I've asked him to come and see ONE gig with me. a HUGE, well known band which to be fair, almost anyone into rock music would have been happy to go and see even if it wasn't their taste entirely.

Anyway, he agreed and said he'd loved it. Since then I've seen loads more stuff that he's wanted to see.

Now, this weekend we're thinking of things to do and I know of a bar not too far away (£7 in taxi at most, closer than most of the stuff he takes me to) that I'd like to go due to the DJ and music style. He refused at first and said I should go with my friends, said it wasn't "his thing", more or less took the piss out of it and then rolled his eyes whenever I mentioned it.

He's now reluctantly agreed to come with me but he really doesn't want to and is making it obvious. Fair enough if it really isn't his thing but I've gone of my way to see stuff with him that hasn't been to my taste!

I think it's a bit selfish of him really!

susanann Wed 16-Jan-13 15:27:58

Yes its very selfish! I hope he doesnt ruin it for you. Maybe in future you should go to gigs with your friends and him go with his. Of course that may mean he will loose his chauffeur, shame that!

FestiveWench Wed 16-Jan-13 15:30:22

Go with your friends.

And stop wasting your time going to shite that you hate.
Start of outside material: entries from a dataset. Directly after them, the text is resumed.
Lemma closed_TS_capfac (k t : nat) :
  k < K → t < n_timeSteps ds →
  TS_capfac closed k t
  = Fin (cluster_power ds region labels k t
         / cluster_capacity ds region labels k)%Qc
  ∧ (0 < cluster_capacity ds region labels k)%Qc.
Proof.
  intros Hk Ht.
  assert (0 < cluster_capacity ds region labels k)%Qc as Hpos.
  { apply cluster_capacity_pos; [done|]. by eapply labels_cover. }
  split; [|done]. unfold TS_capfac, closed. simpl.
  rewrite list_lookup_fmap, lookup_seq_lt by done. simpl.
  unfold cluster_capfac. rewrite list_lookup_fmap, lookup_seq_lt by done.
  simpl. unfold fdiv. rewrite decide_False; [done|].
  intros Hz. rewrite Hz in Hpos. by apply (irreflexivity Qclt) in Hpos.
Qed.

Lemma closed_capacity_sum :
  sumQ (TS_capacity closed <$> seq 0 K)
  = sumQ (cell_capacity ds <$> filtered_cells ds region).
Proof.
  rewrite <-(select_partition_sum (cell_capacity ds) labels
               (filtered_cells ds region) K) by done.
  f_equal. apply list_fmap_ext. intros i k Hk.
  apply lookup_seq in Hk as [-> Hk]. by apply closed_TS_capacity.
Qed.

Lemma closed_power_sum (t : nat) :
  t < n_timeSteps ds →
  fsum ((λ k, fmul (Fin (TS_capacity closed k)) (TS_capfac closed k t))
          <$> seq 0 K)
  = Fin (sumQ ((λ i, cell_capacity ds i * cell_capfac ds i t)%Qc
                 <$> filtered_cells ds region)).
Proof.
  intros Ht.
  rewrite <-(select_partition_sum
               (λ i, cell_capacity ds i * cell_capfac ds i t)%Qc labels
               (filtered_cells ds region) K) by done.
  rewrite <-(fsum_Fin (λ k, cluster_power ds region labels k t)).
  f_equal. apply list_fmap_ext. intros i k Hk.
  apply lookup_seq in Hk as [-> Hk]. cbn [Nat.add].
  destruct (closed_TS_capfac i t Hk Ht) as [-> Hpos].
  rewrite closed_TS_capacity by done. simpl. f_equal. field.
  intros Hz. rewrite Hz in Hpos. by apply (irreflexivity Qclt) in Hpos.
Qed.
End populated.

(** X18. Whenever the cluster aggregator returns for labels that form [K]
    clusters, every time series has a strictly positive capacity: no
    cluster is empty. *)
Theorem clusters_populated
    (fit : Z → list (list value) → option (list nat))
    (K : nat) (ds : rasterized_ds) (region : string) (labels : list nat)
    (frag : cluster_fragment) (k : nat) :
  fit (Z.of_nat K) (samples (n_timeSteps ds) (regional_capfac_da ds region))
  = Some labels →
  K_clusters K (n_ts ds region) labels →
  _cluster_RE_technology fit (Z.of_nat K) ds region = Ok frag →
  k < K →
  (0 < TS_capacity frag k)%Qc.
Proof.
  intros Hfit Hclusters Hrun Hk.
  destruct (cluster_result fit K ds region labels Hfit Hclusters frag Hrun)
    as [Hlen ->].
  destruct Hclusters as (_ & Hlt & HK).
  rewrite closed_TS_capacity by done.
  apply cluster_capacity_pos; [done|]. by eapply labels_cover.
Qed.

Lemma clusters_populated_witness :
  ∃ frag,
    _cluster_RE_technology fit_in_turn 2 scenario_ds "B" = Ok frag
    ∧ (0 < TS_capacity frag 1)%Qc.
Proof.
  assert (∃ frag, _cluster_RE_technology fit_in_turn 2 scenario_ds "B" = Ok frag)
    as [frag Hfrag] by (eexists; by vm_compute).
  exists frag. split; [done|].
  apply (clusters_populated fit_in_turn 2 scenario_ds "B" [0; 1] frag 1).
  - by vm_compute.
  - unfold K_clusters.
    split; [by vm_compute|split; [repeat constructor|by vm_compute]].
  - done.
  - lia.
Defined.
pictish Wed 16-Jan-13 15:31:56

What Festive said.
If you waste hours seeing shit you don't want to see that's t=your problem. I'm sure he doesn't force you to go.

Numberlock Wed 16-Jan-13 15:34:04

One word - why? You sound desperate.

NatashaBee Wed 16-Jan-13 15:35:04

Message withdrawn at poster's request.

AnyFucker Wed 16-Jan-13 15:36:53

Stop trying to turn yourself into someone he would be pleased with and please yourself

It's in the Top Ten of Don't Take Shit From Men.
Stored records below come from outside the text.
(** ** The fields of a record *)

Lemma dict_get_absent (d : list (ustring * pyval)) (k : ustring) (default : pyval) :
  dict_mem k d = false -> dict_get d k default = default.
Proof.
  induction d as [|[k' v] d IH]; [reflexivity|]. cbn [dict_mem dict_get].
  destruct (ustring_eqb k' k); [discriminate|]. exact IH.
Qed.

Lemma dict_get_present (d : list (ustring * pyval)) (k : ustring) (default v : pyval) :
  dict_get d k default = v -> v <> default -> dict_mem k d = true.
Proof.
  intros Hv Hne. destruct (dict_mem k d) eqn:Hm; [reflexivity|].
  rewrite (dict_get_absent d k default Hm) in Hv. congruence.
Qed.

Lemma dict_get_is_dict (d : list (ustring * pyval)) (k : ustring) (default : pyval) :
  is_dict (dict_get d k PNone) = true -> dict_get d k default = dict_get d k PNone.
Proof.
  induction d as [|[k' v] d IH]; [discriminate|]. cbn [dict_get].
  destruct (ustring_eqb k' k); [reflexivity|]. exact IH.
Qed.

Lemma normalize_text_in_ascii {U : UnicodeData} (v : pyval) (o : ustring) :
  normalize_text v = Ok o -> forallb is_ascii o = true.
Proof.
  unfold normalize_text. destruct (truthy v); cbn [negb].
  - destruct v; try discriminate. intros [= <-]. apply filter_ascii_all.
  - intros [= <-]. reflexivity.
Qed.

Lemma flat_fallback_dict (d : list (ustring * pyval)) (k : ustring) (c : pyval) :
  flat_fallback (PDict d) k c =
  Ok (if eq_zero c && dict_mem k d then dict_get d k (PInt 0) else c).
Proof.
  unfold flat_fallback. destruct (eq_zero c); [|reflexivity].
  cbn [py_contains mbind result_bind andb]. destruct (dict_mem k d); reflexivity.
Qed.

Lemma light_fallback_dict (d : list (ustring * pyval)) (k : ustring) (p : pyval) :
  light_fallback (PDict d) k p =
  if eq_zero p && is_dict (dict_get d (lit "light") PNone)
  then py_get (dict_get d (lit "light") PNone) k (PInt 0)
  else Ok p.
Proof.
  unfold light_fallback. destruct (eq_zero p); [|reflexivity].
  cbn [py_contains py_get mbind result_bind andb].
  destruct (dict_mem (lit "light") d) eqn:Hm.
  - destruct (is_dict (dict_get d (lit "light") PNone)) eqn:Hd; [|reflexivity].
    rewrite (dict_get_is_dict d (lit "light") (PDict []) Hd). reflexivity.
  - rewrite (dict_get_absent d (lit "light") PNone Hm). reflexivity.
Qed.

(** What the extraction of a dict yields, field by field. *)
Lemma station_row_fields {U : UnicodeData} (ts : ustring) (d : list (ustring * pyval))
    (r : station_record) :
  station_row ts (PDict d) = Ok r ->
  exists coordinates lon lat,
    py_get (dict_get d (lit "geometry") (PDict [])) (lit "coordinates") (PList [PInt 0; PInt 0])
      = Ok coordinates
    /\ py_getitem coordinates 0 = Ok lon
    /\ py_getitem coordinates 1 = Ok lat
    /\ normalize_text (dict_get d (lit "name") (PStr [])) = Ok (name r)
    /\ normalize_text (dict_get d (lit "address") (PStr [])) = Ok (address r)
    /\ longitude r = (if eq_zero lon && dict_mem (lit "longitude") d
                      then dict_get d (lit "longitude") (PInt 0) else lon)
    /\ latitude r = (if eq_zero lat && dict_mem (lit "latitude") d
                     then dict_get d (lit "latitude") (PInt 0) else lat)
    /\ light_fallback (PDict d) (lit "availability") (dict_get d (lit "dock_bikes") (PInt 0))
       = Ok (available_bikes r)
    /\ light_fallback (PDict d) (lit "free") (dict_get d (lit "free_bases") (PInt 0))
       = Ok (free_bases r)
    /\ timestamp r = ts
    /\ station_id r = dict_get d (lit "id") PNone
    /\ reservations r = dict_get d (lit "reservations") (PInt 0)
    /\ status r = (if truthy (dict_get d (lit "activate") (PBool false)) then 1 else 0).
Proof.
  intros H. unfold station_row in H. bind_inv H.
  repeat match goal with
         | E : py_get (PDict d) _ _ = Ok _ |- _ => rewrite py_get_dict in E; injection E as <-
         end.
  repeat match goal with
         | E : flat_fallback (PDict d) _ _ = Ok _ |- _ =>
             rewrite flat_fallback_dict in E; injection E as <-
         end.
  injection H as <-. cbn.
  repeat match goal with
         | E1 : ?x = Ok ?a, E2 : ?x = Ok ?b |- _ =>
             assert (a = b) by congruence; subst b; clear E2
         end.
  eexists _, _, _. repeat split; eassumption.
Qed.

(** X5. Only an object is extracted, and its record carries the timestamp
    of the cycle, a status that is 0 or 1, and a name and an address in
    ASCII. *)
Theorem station_row_invariants {U : UnicodeData} (ts : ustring) (station : pyval)
    (r : station_record) :
  station_row ts station = Ok r ->
  is_dict station = true
  /\ timestamp r = ts
  /\ (status r = 0 \/ status r = 1)
  /\ forallb is_ascii (name r) = true
  /\ forallb is_ascii (address r) = true.
Proof.
  intros H. destruct station as [| | | | | |d]; try discriminate.
  destruct (station_row_fields ts d r H)
    as (c & lon & lat & _ & _ & _ & Hn & Ha & _ & _ & _ & _ & Hts & _ & _ & Hst).
  split; [reflexivity|]. split; [exact Hts|]. split.
  - rewrite Hst. destruct (truthy _); auto.
  - split; eapply normalize_text_in_ascii; eassumption.
Qed.

Lemma station_row_invariants_witness :
  exists r,
    @station_row latin_tables (lit "2025-04-10 09:00:00") (sample_station 1) = Ok r
    /\ timestamp r = lit "2025-04-10 09:00:00"
    /\ (status r = 0 \/ status r = 1)
    /\ name r = lit "Puerta del Sol n. 1"
    /\ forallb is_ascii (address r) = true.
Proof.
  eexists. split; [vm_compute; reflexivity|].
  pose proof (@station_row_invariants latin_tables (lit "2025-04-10 09:00:00")
                (sample_station 1) _ eq_refl) as (_ & Hts & Hst & _ & Ha).
  split; [exact Hts|]. split; [exact Hst|]. split; [reflexivity|exact Ha].
Defined.

(** X6. Coordinates of the geometry that are not zero are the coordinates
    of the record: the flat [longitude] and [latitude] fields of the
    station are then not read, each coordinate on its own. *)
Theorem geometry_coordinates_first {U : UnicodeData} (ts : ustring)
    (d g : list (ustring * pyval)) (lon lat : pyval) (rest : list pyval) (r : station_record) :
  station_row ts (PDict d) = Ok r ->
  dict_get d (lit "geometry") (PDict []) = PDict g ->
  dict_get g (lit "coordinates") (PList [PInt 0; PInt 0]) = PList (lon :: lat :: rest) ->
  (eq_zero lon = false -> longitude r = lon) /\
  (eq_zero lat = false -> latitude r = lat).
Proof.
  intros H Hg Hc.
  destruct (station_row_fields ts d r H)
    as (c & lon' & lat' & Hcoord & Hlon & Hlat & _ & _ & Hx & Hy & _).
  rewrite Hg, py_get_dict, Hc in Hcoord. injection Hcoord as <-.
  cbn in Hlon, Hlat. injection Hlon as <-. injection Hlat as <-.
  split; intros Hz; [rewrite Hx|rewrite Hy]; rewrite Hz; reflexivity.
Qed.

Lemma geometry_coordinates_first_witness :
  exists r,
    @station_row latin_tables (lit "2025-04-10 09:00:00") (sample_station 1) = Ok r
    /\ longitude r = PFloat (-3.75)%float
    /\ latitude r = PFloat 40.5%float.
Proof.
  eexists. split; [vm_compute; reflexivity|].
  pose proof (@geometry_coordinates_first latin_tables (lit "2025-04-10 09:00:00")
                _ _ _ _ _ _ (eq_refl : station_row _ (sample_station 1) = Ok _)
                eq_refl eq_refl) as [Hlon Hlat].
  split; [apply Hlon|apply Hlat]; reflexivity.
Defined.

(** X7. A station without a ['geometry'] key takes its coordinates from
    its flat [longitude] and [latitude] fields, and gets the integer 0 for
    each field that is missing as well. *)
Theorem flat_coordinates_fallback {U : UnicodeData} (ts : ustring)
    (d : list (ustring * pyval)) (r : station_record) :
  station_row ts (PDict d) = Ok r ->
  dict_mem (lit "geometry") d = false ->
  longitude r = dict_get d (lit "longitude") (PInt 0) /\
  latitude r = dict_get d (lit "latitude") (PInt 0).
Proof.
  intros H Hg.
  destruct (station_row_fields ts d r H)
    as (c & lon & lat & Hcoord & Hlon & Hlat & _ & _ & Hx & Hy & _).
  rewrite (dict_get_absent d _ _ Hg) in Hcoord. cbn in Hcoord. injection Hcoord as <-.
  cbn in Hlon, Hlat. injection Hlon as <-. injection Hlat as <-.
  rewrite Hx, Hy. cbn [eq_zero Z.eqb andb].
  split.
  - destruct (dict_mem (lit "longitude") d) eqn:Hm; [reflexivity|].
    symmetry. apply dict_get_absent, Hm.
  - destruct (dict_mem (lit "latitude") d) eqn:Hm; [reflexivity|].
    symmetry. apply dict_get_absent, Hm.
Qed.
whatatwat Wed 16-Jan-13 16:27:26

does he force you to go?
cause unless he does, you going is your choice, you could easily say no.
why go willingly then moan about it?

Lueji Wed 16-Jan-13 16:40:42

more or less took the piss out of it and then rolled his eyes whenever I mentioned it

I'd be more worried about this than him not wanting to go.

metimeatlast Wed 16-Jan-13 20:19:13

i think going somewhere with a partner for the odd occasion that isnt "our thing" is ok, but to do it on a regular basis?? nah, im sorry but thats what mates are for, fwit it doenst seem that you doing any of what he wants is winning you any brownie points, but im sure if you dont then there will be the tide of "i never see you, your always off doing your own thing" from either you or PD.

BadLad Thu 17-Jan-13 05:08:03

He's doing what you should have done ages ago - telling you to go on your own to something he isn't interested in.

Now all you have to do is say the same thing next time there is something he wants to do, instead of "grinning and bearing it", and the two of you can stop wasting so much time seeing things you don't want to.

Meanwhile, just say something along the lines of "Fine, I'll go with a couple of friends, now stop taking the piss out of it".

Everyone's a winner.

HotDAMNlifeisgood Thu 17-Jan-13 07:19:42

He's not being selfish, he's doing what you should also be doing: declining nights out that don't interest him.

Do tell him to stop taking the piss about your tastes, though: that's not on.

tallwivglasses Thu 17-Jan-13 07:27:41

I'd love to hear the rest of Anyfucker's Top Ten Dont Take Shit From Men grin

scaevola Thu 17-Jan-13 07:35:27

Does he know you don't much like going to his preferred stuff? For if you've done a thorough job in going willingly, he may not have a clue that he 'owes' you, and may think you can both be honest about suggestions and attendances.

Have you talked to him about this?

I suggest you stop martyring yourself at events you don't like. Swop a few of them for ones you do.